Variante der Hawker Siddeley Harrier

Hawker Siddeley Harrier AV-8A Harrier

Einsitzige Harrier-Version für das US Marine Corps, beim Hersteller als Harrier Mk 50 bekannt. Sie ähnelte stark der britischen GR.1, doch die Magnesiumbauteile – die in maritimer Umgebung schnell korrodierten – wurden entfernt, amerikanische Funkgeräte und IFF integriert, und die äußeren Waffenstationen wurden bereits ab Auslieferung für Sidewinder-Lenkflugkörper vorbereitet. Das Marine Corps bestellte 102 Einsitzer im Rahmen einer Gesamtbestellung von 110 Maschinen und nahm die erste am 6. Januar 1971 in Dunsfold ab.

Eintrag zur Hawker Siddeley Harrier

Bild folgt
102
Gebaute Exemplare
1.900 km
Reichweite

Geschichte

Ein britisches Flugzeug für die Marines

Das Marine Corps begann sich ernsthaft für die Harrier zu interessieren, etwa zu der Zeit, als 1969 die erste RAF-Staffel aufgestellt wurde, und dieses Interesse ermutigte Hawker Siddeley, die Entwicklung des Flugzeugs fortzusetzen. Trotz Vorbehalten im Kongress wegen des Zusammentreffens mehrerer Nahunterstützungsprogramme gelang es den Marines, den Kauf durchzusetzen.

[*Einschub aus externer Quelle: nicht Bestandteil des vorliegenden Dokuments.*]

(* ===== verification/DtpLedger.v ===== *)
(** * The multiplexing socket between threads: where every datagram is

    Threads call the socket, their critical sections interleave, and no
    channel is closed.  A log below the socket says which datagrams have
    arrived; each of them is then waiting on the channel it names, or
    was delivered there, or is in the hands of one thread. *)

From S2P Require Export DtpRaces Tickets.

Import Dtp.

(** ** A system that keeps a log of what it hands to the socket *)

Record logged (K : Type) : Type := MkLogged {
  log : list (list byte * SocketAddr * option EcnCodepoint);
  system : K
}.
Arguments MkLogged {K} _ _.
Arguments log {K} _.
Arguments system {K} _.

Section logged.
Context {K : Type} `{!UdpExt K} `{!UdpSocket K}.

Definition with_log {A} (l : logged K) (r : K * A) : logged K * A := (MkLogged (log l) r.1, r.2).

#[export] Instance logged_UdpExt : UdpExt (logged K) := {|
  init_ext l := with_log l (init_ext (system l));
  send_ext peer ecn msg l := with_log l (send_ext peer ecn msg (system l));
  recv_ext n l :=
    match recv_ext n (system l) with
    | (k, Ok r) => (MkLogged (log l ++ [r]) k, Ok r)
    | (k, Err e) => (MkLogged (log l) k, Err e)
    end
|}.

#[export] Instance logged_UdpExtLaws {UL : UdpExtLaws K} : UdpExtLaws (logged K).
Proof.
  refine {| backlog l := backlog (system l) |}.
  - intros n l l' data peer ecn Hn. cbn. destruct (recv_ext n (system l)) as [k [r|e]] eqn:E; [|done].
    intros [= _ ->]. by eapply recv_ext_fits.
  - intros n l l' r. cbn. destruct (recv_ext n (system l)) as [k [r'|e]] eqn:E; [|done].
    intros [= <- _]. by eapply recv_ext_consumes.
Defined.

#[export] Instance logged_UdpSocket : UdpSocket (logged K) := {|
  os_bind addr := match os_bind addr with Ok k => Ok (MkLogged [] k) | Err e => Err e end;
  os_local_addr l := os_local_addr (system l);
  os_ttl l := os_ttl (system l);
  os_set_ttl ttl l := with_log l (os_set_ttl ttl (system l))
|}.

(** The channel that a datagram names, and what is delivered there. *)
Definition claim (r : list byte * SocketAddr * option EcnCodepoint) : option (Channel * datagram) :=
  match r with
  | ([], _, _) => None
  | (id :: data, peer, ecn) =>
    Some (MkChannel (from_socket_addr peer) id,
          Datagram (match ecn with Some CE => true | _ => false end) (id :: data))
  end.

Definition arrivals (l : logged K) : list (Channel * datagram) := omap claim (log l).
End logged.

(** ** What waits in the tables *)

Definition waiting (m : gmap Channel (list datagram)) : list (Channel * datagram) :=
  '(c, q) ← map_to_list m; pair c <$> q.

Lemma waiting_insert m c q : m !! c = None → waiting (<[c := q]> m) ≡ₚ (pair c <$> q) ++ waiting m.
Proof. intros Hc. unfold waiting. by rewrite map_to_list_insert. Qed.

Lemma waiting_set m c q q' : m !! c = Some q →
  waiting m ≡ₚ (pair c <$> q) ++ waiting (delete c m) ∧
  waiting (<[c := q']> m) ≡ₚ (pair c <$> q') ++ waiting (delete c m).
Proof.
  intros Hc. split.
  - rewrite <-(waiting_insert (delete c m) c q) by apply lookup_delete_eq. by rewrite insert_delete_id.
  - rewrite <-(waiting_insert (delete c m) c q') by apply lookup_delete_eq. by rewrite insert_delete_eq.
Qed.

Lemma waiting_empty : waiting ∅ = [].
Proof. unfold waiting. by rewrite map_to_list_empty. Qed.

(** ** What a thread has in its hands

    [carries Q own s0 t]: from [s0] on, a thread that holds [own] and does
    [t], among others that keep [rely].  It holds at most one thing between
    two of its sections; each section keeps the books, whatever the others
    hold ([F]); a thread that waits or fails has nothing left. *)

Section carries.
Context {E S X : Type} (inv : S → Prop) (rely : relation S) `{!PreOrder rely} (books : S → list X → Prop).

Fixpoint carries {A} (Q : A → list X → S → Prop) (own : list X) (s0 : S) (t : thread E S A) : Prop :=
  match t with
  | Finished a => Q a own s0
  | Atomic m => (length own ≤ 1)%nat ∧ ∀ s F, rely s0 s → inv s → books s (own ++ F) →
    match m s with
    | Return t s' => ∃ own', books s' (own' ++ F) ∧ carries Q own' s' t
    | Throw _ s' | Suspend s' => books s' F
    | Panic | Diverge => True
    end
  end.

Lemma carries_bind {A B} (Q : A → list X → S → Prop) (R : B → list X → S → Prop) own s0
    (t : thread E S A) f :
  carries Q own s0 t → (∀ a own s, Q a own s → carries R own s (f a)) → carries R own s0 (t ≫= f).
Proof using Type.
  intros Ht Hf. revert own s0 Ht.
  induction t as [a|m IH] using thread_ind_run; intros own s0 Ht; [by apply Hf|].
  destruct Ht as [Hl Ht]. split; [done|]. intros s F Hs Hi Hb. specialize (Ht s F Hs Hi Hb).
  specialize (IH s). destruct (m s) as [t1 s'| | | |]; try done.
  destruct Ht as (own' & ? & ?). exists own'. split; [done|]. by apply (IH t1 s').
Qed.

Lemma carries_atomically {A} (Q : A → list X → S → Prop) own s0 (m : M E S A) : (length own ≤ 1)%nat →
  (∀ s F, rely s0 s → inv s → books s (own ++ F) →
    match m s with
    | Return a s' => ∃ own', books s' (own' ++ F) ∧ Q a own' s'
    | Throw _ s' | Suspend s' => books s' F
    | Panic | Diverge => True
    end) → carries Q own s0 (atomically m).
Proof using Type.
  intros Hl Hm. split; [done|]. intros s F Hs Hi Hb. specialize (Hm s F Hs Hi Hb). by destruct (m s).
Qed.

Lemma carries_rely {A} (Q : A → list X → S → Prop) own s s' (t : thread E S A) :
  (∀ a, Q a own s → Q a own s') → carries Q own s t → rely s s' → carries Q own s' t.
Proof using PreOrder0.
  intros HQ Ht Hs. destruct t as [a|m]; [by apply HQ|]. destruct Ht as [Hl Ht]. split; [done|].
  intros s1 F H1. apply Ht. by etrans.
Qed.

Auslieferung und Anpassung

Die erste AV-8A wurde am 6. Januar 1971 auf dem Flugplatz Dunsfold in England abgenommen, die Erprobung begann am 26. Januar auf der Naval Air Station Patuxent River. Die Variante trat noch im selben Jahr bei den Angriffsstaffeln in Dienst. Neben dem Verzicht auf Magnesium und der amerikanischen Avionik wurde das Trägheitssystem Ferranti FE541 durch einen einfacheren Zielrechner ersetzt, um den Zyklus zwischen Einsätzen zu verkürzen, und die Martin-Baker-Sitze wichen den Stencel SEU-3A. Die meisten Maschinen wurden mit dem stärkeren Pegasus der GR.3 statt dem Triebwerk der GR.1 ausgeliefert.

Bordoperationen

Die Marines wollten den maritimen Einsatz des Flugzeugs möglichst früh erproben. Admiral Elmo Zumwalt förderte das Konzept der Sea Control Ship, eines leichten Trägers mit Harrier und Hubschraubern zur Ergänzung der großen Flugzeugträger; das amphibische Angriffsschiff USS Guam wurde zur Interim Sea Control Ship und operierte als solche zwischen 1971 und 1973, um die Grenzen dieser Idee auszuloten. 1976 waren vierzehn Harrier sechs Monate lang auf der USS Franklin D. Roosevelt eingeschifft, und die Erprobungen zeigten, dass das Flugzeug bei Wetterbedingungen operieren konnte, die konventionellen Trägerflugzeugen den Flug unmöglich machten.

Vorgeschobene Basis und Luftkampf

Am Boden basierte das Einsatzkonzept der Marines auf Schnelligkeit: vorgeschobene Basen für ein bis vier Flugzeuge, in weniger als vierundzwanzig Stunden errichtet, etwa 20 Meilen (32 km) von der vordersten Kampflinie entfernt, mit einer permanenten Basis weiter zurück, um die 50 Meilen (80 km). Die Nähe vervielfachte die Einsatzrate und senkte den Treibstoffverbrauch. Simulierte Luftkämpfe gegen F-4 Phantom II lehrten die Piloten, das Schubvektor-Manöver im Flug (VIFF) zu nutzen, um den Gegner zu überraschen, und bewiesen, dass die Harrier auf kurze Distanz wirksam kämpfen konnte.

Bilanz

Der operative Erfolg der AV-8A trug dazu bei, die Skepsis gegenüber dem V/STOL-Konzept zu überwinden. Er hatte auch einen hohen Preis: zwischen den siebziger und achtziger Jahren gingen rund 40 AV-8A/C verloren, und etwa 30 Piloten kamen ums Leben. Ab 1979 begannen die überlebenden Maschinen, auf den Standard AV-8C modernisiert zu werden, und alle wurden 1987 mit der Ankunft der AV-8B Harrier II außer Dienst gestellt.